Interesting Statistics from Raw Data
July 2, 2007 12:09 AM   Subscribe

What interesting statistics can I make from the following data?

OK, I must admit that this question excited me so much that I jumped at the idea of re-creating a similar site for all the major networks (since the original site was down and only supported AIM).

Thus far I have a working daemon and ~200 users contributing data. My daemon records when users sign in, when they sign out, when they change their status and when they change their display name (MSN). What sort of interesting analyses and graphs can I make from this? So far I have:

* Pie graphs of status break-ups (how much time is spent in each status)
* Pie graphs of login times (morning, night, etc)
* Bar charts of logins per day of the week
* General "paragraph" of stats. Example:

IM Stats has been recording data for user@domain.com for 8 days, 11 hours, 15 minutes and 37 seconds. In this period, user@domain.com has spent 13 hours, 57 minutes and 44 seconds online in sessions lasting for 39 minutes and 2 seconds on average.

In each session, user@domain.com changed their status every 16 minutes and 45 seconds or 2.33 times per session.

user@domain.com has changed their nickname 46 times, or an average of once every 4 hours, 25 minutes and 7 seconds. Given their online habits, this is once every 18 minutes and 11 seconds they are online, or 2.15 times per session.
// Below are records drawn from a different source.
(* ===== verification/QuotientSpec.v ===== *)
(** The scalars the prover multiplies the points [pointsH] by: the values of the
    quotient of the product of the two interpolated polynomials, on every schedule. *)

From Stdlib Require Import Field ArithRing Zmod.
From S2P Require Import Prelude Limbs Gmp Mpz FrRaw FrElement FrElementWp FrMpz RawFr Loops Parallel Schedule Field Dft Quotient Fft FftSpec FftFr Groth16.

(** ** Parallel loops over the cells of an array *)

Section CellLoops.
Context {A : Type}.

(** Each round writes its own cell, from what it finds. *)
Lemma write_cells nThreads N log (body : Z -> array A -> option (array A)) (a : array A)
    (Q : Z -> array A -> Prop) (P : Z -> A -> Prop) :
  0 <= N < 2 ^ 31 -> 1 <= nThreads < 2 ^ 32 -> call_log true nThreads (parallelFor 0 N nThreads) log ->
  N <= Z.of_nat (length a) ->
  (forall i k (b b' : array A) e, i <> k -> array_set b i e = Some b' -> Q k b -> Q k b') ->
  (forall i, 0 <= i < N -> Q i a) ->
  (forall i b, 0 <= i < N -> Q i b -> exists e, body i b = array_set b i e /\ P i e) ->
  exists a', run_log log (fun _ => body) a = Some a' /\
    forall i, 0 <= i < N -> exists e, array_get a' i = Some e /\ P i e.
Proof.
  intros HN Hn Hlog Hlen Hkeep Hq Hbody.
  destruct (parallelFor_steps (fun b : array A => N <= Z.of_nat (length b)) Q
    (fun i b => exists e, array_get b i = Some e /\ P i e) nThreads 0 N log (fun _ => body) a)
    as (a' & Ea & Hl & HP); [lia|unfold is_i32; fold_pows; lia|unfold is_i32; fold_pows; lia|done|done|done|done| |by exists a'].
  intros i t b Hi _ Hb HQ. destruct (Hbody i b Hi HQ) as (e & Eb & He).
  destruct (array_set_ok b i e) as (b' & Es & Hl & Hg & Hk); [lia|].
  exists b'. split; [by rewrite Eb|]. split; [lia|]. split; [by exists e|].
  intros k Hk' Hne. split.
  - by apply (Hkeep i k b b' e).
  - intros (e' & He' & HP'). exists e'. by rewrite Hk.
Qed.

(** Each round replaces its own cell. *)
Lemma map_cells nThreads N log (body : Z -> array A -> option (array A)) (a : array A) (Q P : Z -> A -> Prop) :
  0 <= N < 2 ^ 31 -> 1 <= nThreads < 2 ^ 32 -> call_log true nThreads (parallelFor 0 N nThreads) log ->
  N <= Z.of_nat (length a) ->
  (forall i, 0 <= i < N -> exists e, array_get a i = Some e /\ Q i e) ->
  (forall i b e, 0 <= i < N -> array_get b i = Some e -> Q i e ->
    exists e', body i b = array_set b i e' /\ P i e') ->
  exists a', run_log log (fun _ => body) a = Some a' /\
    forall i, 0 <= i < N -> exists e, array_get a' i = Some e /\ P i e.
Proof.
  intros HN Hn Hlog Hlen Hq Hbody.
  apply (write_cells nThreads N log body a (fun i b => exists e, array_get b i = Some e /\ Q i e) P); try done.
  - intros i k b b' e Hne Hs (e' & He' & HQ). exists e'. split; [|done].
    destruct (array_set_ok b i e) as (b2 & Es & _ & _ & Hk).
    { unfold array_set in Hs. destruct (Z.leb_spec 0 i), (Z.ltb_spec i (Z.of_nat (length b))); cbn in Hs; done || lia. }
    rewrite Es in Hs. injection Hs as <-. by rewrite Hk.
  - intros i b Hi (e & He & HQ). by apply (Hbody i b e).
Qed.
End CellLoops.

(** ** Sums over lists, in any order *)

Section Sums.
Context {K : Type} {KF : KField K}.
Add Field K_field_qs : (k_theory (K := K)).
#[local] Open Scope field_scope.

Definition lsum (l : list K) : K := foldr kadd 0 l.

Lemma lsum_permutation (l1 l2 : list K) : l1 ≡ₚ l2 -> lsum l1 = lsum l2.
Proof.
  unfold lsum. induction 1 as [|x l1 l2 _ IH|x y l|l1 l2 l3 _ IH1 _ IH2]; cbn [foldr];
    [done|by rewrite IH|ring|by rewrite IH1].
Qed.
What would you like to see in such a site, Mefites?
posted by PuGZ to Computers & Internet (8 answers total) 2 users marked this as a favorite
 
A breakdown of when (within a, say, 30 minute timeframe) they were most likely to be online would be cool.
Post a link to the actual site in Mefi projects, too.
posted by The Esteemed Doctor Bunsen Honeydew at 12:46 AM on July 2, 2007


Line graph of number of people logged in against time of day, or maybe just against time. Or if the number of people are changing, a graph per person of when they're online - maybe different y-axis for offline/busy/away/online?

Something that told me when they're most likely to be online would be useful as well as just cool!

Are you collecting stats on just the users running the daemon, or on everyone on their contact lists? Seconding the request for a link to the actual site!
posted by OldMansHands at 1:53 AM on July 2, 2007


Animate the progression of users throughout the day as particles moving through different states. Then create a movie of a couple months.

If the users communicate with one another, pull their particles near eachother.
posted by effugas at 4:35 AM on July 2, 2007


Response by poster: Oops, I must specify: the daemon runs remotely, on my server! Thus I can only collect data on users registered with the service and have no way of tracking communication between users. In the future I will offer a download that will feature such functionality, but I won't do so until the site is established and users have reason to trust the site!

With that said, any other suggestions? (I like the ideas given so far!)

I'll post the site to Mefi Projects in a week or so when I've got more than an "About" page for the general public to see.
posted by PuGZ at 5:20 AM on July 2, 2007


To have relevant statistics, you have to have questions. What are you interested in knowing? I think plots of usage, signons/offs by hour of day and maybe usage by day of week might be interesting.
posted by a robot made out of meat at 8:02 AM on July 2, 2007


Read the work of Edward Tufte.
posted by gmarceau at 8:33 AM on July 2, 2007


PuGZ -- there are some things you can do even if you don't questions yet. Try running a correlation analysis (like a Pearson Correlation) which might suggest which of your variable are connected more tightly than just random chance.

That should give you a whole new set of questions: why some of those variables are connected. Some will seem obvious (like away status correlating directly and positively with it being late at night in their time zone) while others might seem more puzzling and suggest future areas to look.
posted by bclark at 8:45 AM on July 2, 2007


Plug some data in to Many Eyes and see what shows up visually?